▸ Available data
#[export] Instance order_evo_plans : Ignores order_evo Plan.
Proof. intros d t. by apply order_evo_same. Qed.
#[export] Instance order_evo_subs : Ignores order_evo Subscription.
Proof. intros d t. by apply order_evo_same. Qed.
#[export] Instance order_evo_pays : Ignores order_evo Payment.
Proof. intros d t. by apply order_evo_same. Qed.
#[export] Instance order_evo_hooks : Ignores order_evo PaymentWebhook.
Proof. intros d t. by apply order_evo_same. Qed.
#[export] Instance order_evo_audit : Ignores order_evo AuditLog.
Proof. intros d t. by apply order_evo_same. Qed.
#[export] Instance order_evo_products : Ignores order_evo Product.
Proof. intros d t. by apply order_evo_same. Qed.
#[export] Instance order_evo_carts : Ignores order_evo Cart.
Proof. intros d t. by apply order_evo_same. Qed.
#[export] Instance order_evo_cart_items : Ignores order_evo CartItem.
Proof. intros d t. by apply order_evo_same. Qed.
#[export] Instance order_evo_items : Ignores order_evo OrderItem.
Proof. intros d t. by apply order_evo_same. Qed.

Lemma order_evo_step d i o f :
  orders_of d !! i = Some o -> order_step o (f o) ->
  order_evo d (t_set (alter f i (orders_of d)) d).
Proof.
  intros Ho Hs. split; unfold orders_of in *; simpl.
  - intros j q Hq. destruct (decide (i = j)) as [<-|Hne].
    + rewrite lookup_alter_eq, Ho. simpl. simplify_eq. eauto using rtc_once.
    + rewrite lookup_alter_ne by done. eauto using rtc_refl.
  - intros j q Hn Hq. exfalso. destruct (decide (i = j)) as [<-|Hne]; [congruence|].
    rewrite lookup_alter_ne in Hq by done. congruence.
Qed.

▸ What is needed
Only the lines from the one with "#[export] Instance order_evo_products" through the last line of the records belong in the answer, each copied exactly.

▸ Answer for this exercise
#[export] Instance order_evo_products : Ignores order_evo Product.
Proof. intros d t. by apply order_evo_same. Qed.
#[export] Instance order_evo_carts : Ignores order_evo Cart.
Proof. intros d t. by apply order_evo_same. Qed.
#[export] Instance order_evo_cart_items : Ignores order_evo CartItem.
Proof. intros d t. by apply order_evo_same. Qed.
#[export] Instance order_evo_items : Ignores order_evo OrderItem.
Proof. intros d t. by apply order_evo_same. Qed.

Lemma order_evo_step d i o f :
  orders_of d !! i = Some o -> order_step o (f o) ->
  order_evo d (t_set (alter f i (orders_of d)) d).
Proof.
  intros Ho Hs. split; unfold orders_of in *; simpl.
  - intros j q Hq. destruct (decide (i = j)) as [<-|Hne].
    + rewrite lookup_alter_eq, Ho. simpl. simplify_eq. eauto using rtc_once.
    + rewrite lookup_alter_ne by done. eauto using rtc_refl.
  - intros j q Hn Hq. exfalso. destruct (decide (i = j)) as [<-|Hne]; [congruence|].
    rewrite lookup_alter_ne in Hq by done. congruence.
Qed.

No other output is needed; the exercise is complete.